◆ Work order ◆
Copy each line of the records below that has "transitivity" in it.

◆ Collected data entries ◆
Lemma last_Close l : lasting (Close l).
Proof.
  intros s. unfold Close, load, mbind, SE_bind. simpl. destruct l as [l|]; [|done]. simpl.
  destruct (subs s !! l) as [cs|] eqn:Hl; [|done]. simpl. destruct (opened cs); [|done]. simpl.
  destruct (is_stopped s cs); [done|]. simpl. split; [|done].
  set (s1 := with_ended _ _ _ s). transitivity s1; [split; simpl; eauto; set_solver|].
  by apply (later_store s1 l cs).
Qed.

Lemma last_Cancel l : lasting (Cancel l).
Proof.
  apply last_then; [apply last_load|]. intros [l0 cs]. apply last_modify. intros s. split; simpl; eauto. set_solver.
Qed.

Lemma last_forM {A} (f : A -> SE dialout unit) l : (forall x, lasting (f x)) -> lasting (forM f l).
Proof. apply (does_forM _). Qed.

Abbreviation all_lasting := (each later).

Section Lasting.
Context `{RangeOrder} (g : dbconf) (T : clients) (clientTrie : Trie dataGetFunc).
Context (StringToPath : string -> res Path) (fmt_sub : clientSubscription -> string)
  (fmt_groups : gmap string (list string) -> string).

Lemma last_NewInstance ctx l : lasting (NewInstance g T clientTrie fmt_sub ctx l).
Proof.
  intros s. split; [|by case_match]. unfold NewInstance, load, mbind, SE_bind. simpl.
  destruct (subs s !! l) as [cs|] eqn:Hl; simpl; [|done].
  case_decide; [done|]. simpl. destruct (destGrpNameMap s !! destGroupName cs) as [dests|]; [|done].
  case_decide; [done|]. unfold catch, new_client. 
  assert (forall s1 v, s1 = with_routines (routines s) v s -> forall c,
    later s (go_publishRun ctx l dests (with_sub l (with_dc c cs) s1)).1) as Hgo.
  { intros s1 v -> c. transitivity (with_sub l (with_dc c cs) s); [by apply (later_store s l cs)|].
    split; simpl; eauto. by exists [new_routine l ctx dests]. }
  assert (with_routines (routines s) (d_virtual s) s = s) as Hid by by destruct s.
  case_decide.
  - destruct (NewNonDbClient _ _ _) as [c|e|p]; simpl; [|done..]. apply (Hgo s (d_virtual s)). by rewrite Hid.
  - destruct (NewDbClient _ _ _ _ _) as [v [c|e|p]]; simpl; [|split; simpl; eauto..].
    by apply (Hgo (with_routines (routines s) v s) v eq_refl (OfDb c)).
Qed.

Lemma last_try ctx l : lasting (try_NewInstance g T clientTrie fmt_sub ctx l).
Proof. eapply (does_catch _ _ _ _ (fun _ => True)); [apply last_NewInstance|intros; apply last_ret..]. Qed.
(** No call changes the URL, the key or the pattern of the receiver. *)
Theorem calls_keep_configuration (cs : list Call) sys :
  Url (bigip (snd (runCalls cs sys))) = Url (bigip sys)
  ∧ Key (bigip (snd (runCalls cs sys))) = Key (bigip sys)
  ∧ Pattern (bigip (snd (runCalls cs sys))) = Pattern (bigip sys).
Proof. rewrite runCalls_steps. apply steps_config. Qed.

End Calls.

(** A run of [protocol_sends_get_then_put]: the GET is answered 404 and
    no PUT follows. *)
Lemma protocol_sends_get_then_put_witness :
  ∃ get,
    wire (snd (updateDataGroup ["/a"] false
                 (Fixture.boot [Fixture.answer 404 ""])))
    = [get]
    ∧ carriesKey Fixture.bigIp0 get.
Proof.
  destruct (protocol_sends_get_then_put (P := Fixture.scripted) ["/a"] false
              (Fixture.boot [Fixture.answer 404 ""]) eq_refl)
    as (get & Hget & [Hone|(resp & p1 & dg & payload & put & Hdo & H200 & _)]).
  - exists get. split; [exact Hone|].
    by apply (newRequest_carriesKey (P := Fixture.scripted)) in Hget as [? _].
  - simpl in Hdo. unfold Fixture.answer in Hdo. simplify_eq.
Defined.

(** ** The Route Cache under the calls *)

Section Cache.

Context `{P : Platform}.

Implicit Types (sys : Sys) (it : Item) (log : list (Item * ItemResult)).

Lemma steps_log_items its sys it (r : ItemResult) :
  (it, r) ∈ fst (steps its sys) → it ∈ its.
Proof.
  revert sys. induction its as [|it' rest IH]; intros sys.
  - simpl. by rewrite elem_of_nil.
  - rewrite steps_cons.
    destruct (step it' sys) as [[r'|p] sys1];
      [|cbn [fst]; by rewrite elem_of_nil].
    specialize (IH sys1). destruct (steps rest sys1) as [log sys2].
    cbn [fst] in *. rewrite !elem_of_cons.
    intros [E|Hin]; [left; congruence|right; by apply IH].
Qed.

(** Items the protocol is not run for take silent turns. *)
Lemma steps_idle its sys :
  (∀ it, it ∈ its → itemPaths it (bigip sys) = None) →
  steps its sys = ((λ it, (it, Skipped)) <$> its, sys).
Proof.
  induction its as [|it rest IH]; intros Hidle; [done|].
  rewrite steps_cons, step_unfold, (Hidle it) by left.
  rewrite IH by (intros it' Hin; apply Hidle; by right). done.
Qed.
Lemma delete_by_file_id_never_raises_full (svc : Services) (fid : string)
    (w : World) :
  upload_dir (delete_by_file_id svc fid w).2 = upload_dir w
  ∧ (pinecone_fault svc (gateway_log w) (DeleteCall (FieldEq "file_id" (MStr fid)))
     = None →
     entries_of fid (pinecone (delete_by_file_id svc fid w).2) = ∅).
Proof.
  split; [apply delete_by_file_id_never_raises_shape|].
  intros Hok.
  unfold delete_by_file_id, try_except, Pinecone.delete, Pinecone.call. run.
  rewrite Hok. cbv beta iota. cbn [snd pinecone].
  apply map_empty. intros k. apply eq_None_not_Some. intros [e He].
  unfold entries_of in He.
  apply map_lookup_filter_Some in He as [He Hfid]. cbn [snd] in Hfid.
  apply map_lookup_filter_Some in He as [_ Hkeep]. cbn [snd] in Hkeep.
  apply matches_file_id in Hfid. congruence.
Qed.

(** X12. Deleting an id for which the upload directory holds no file
    (no stored name has the id as its stem) answers 404 and does nothing
    else: no file is removed and the index is not called, so entries that
    carry the id, if there are any, stay. *)
Theorem delete_unknown_id_is_404 (svc : Services) (fid : string) (w : World) :
  file_for fid w = None →
  delete_file svc fid w = (Raise (HTTPException 404 "File not found"), w).
Proof. intros H. by rewrite delete_file_run, H. Qed.

Lemma delete_unknown_id_is_404_witness :
  delete_file Demo.services "no-such-id" Demo.world_one_document
  = (Raise (HTTPException 404 "File not found"), Demo.world_one_document).
Proof.
  apply (delete_unknown_id_is_404 Demo.services "no-such-id"
           Demo.world_one_document).
  vm_compute. reflexivity.
Defined.

(** X13. Deleting an id for which a file is stored removes that one file
    (the first listed whose stem is the id) and no other, makes the one
    delete call to the index, and answers with success in every case: the
    answer does not depend on whether the delete call went through. *)
Theorem delete_known_id_removes_file (svc : Services) (fid file_name : string)
    (w : World) :
  file_for fid w = Some file_name →
  ∃ w',
    delete_file svc fid w = (Ok (true, "File deleted successfully"), w')
    ∧ PurePath.stem file_name = fid
    ∧ is_Some (upload_dir w !! file_name)
    ∧ upload_dir w' = delete file_name (upload_dir w)
    ∧ gateway_log w'
      = (gateway_log w ++ [DeleteCall (FieldEq "file_id" (MStr fid))])%list.
Proof.
  intros Hfile. rewrite delete_file_run, Hfile.
  eexists. split; [reflexivity|].
  unfold file_for in Hfile. apply find_some in Hfile as [Hin Hstem].
  apply String.eqb_eq in Hstem.
  apply in_map_iff in Hin as ([n c] & <- & Hin).
  apply list_elem_of_In, elem_of_map_to_list in Hin. cbn [fst].
  split; [done|]. split; [by exists c|].
  destruct (delete_by_file_id_never_raises_shape svc fid
              (mk_World (delete n (upload_dir w)) (pinecone w) (gateway_log w)))
    as (Hl & Hu).
  split; [exact Hu | exact Hl].
Qed.

Lemma delete_known_id_removes_file_witness :
  ∃ w',
    delete_file Demo.services_delete_fails (uuid4 Demo.env) Demo.world_one_document
    = (Ok (true, "File deleted successfully"), w')
    ∧ PurePath.stem (unique_filename Demo.env (Demo.text_file "notes.txt" 60))
      = uuid4 Demo.env
    ∧ is_Some (upload_dir Demo.world_one_document
               !! unique_filename Demo.env (Demo.text_file "notes.txt" 60))
    ∧ upload_dir w'
      = delete (unique_filename Demo.env (Demo.text_file "notes.txt" 60))
               (upload_dir Demo.world_one_document)
    ∧ gateway_log w'
      = (gateway_log Demo.world_one_document
         ++ [DeleteCall (FieldEq "file_id" (MStr (uuid4 Demo.env)))])%list.
Proof.
  apply (delete_known_id_removes_file Demo.services_delete_fails
           (uuid4 Demo.env)
           (unique_filename Demo.env (Demo.text_file "notes.txt" 60))
           Demo.world_one_document).
  vm_compute. reflexivity.
Defined.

◆ Your response ◆
  set (s1 := with_ended _ _ _ s). transitivity s1; [split; simpl; eauto; set_solver|].
  { intros s1 v -> c. transitivity (with_sub l (with_dc c cs) s); [by apply (later_store s l cs)|].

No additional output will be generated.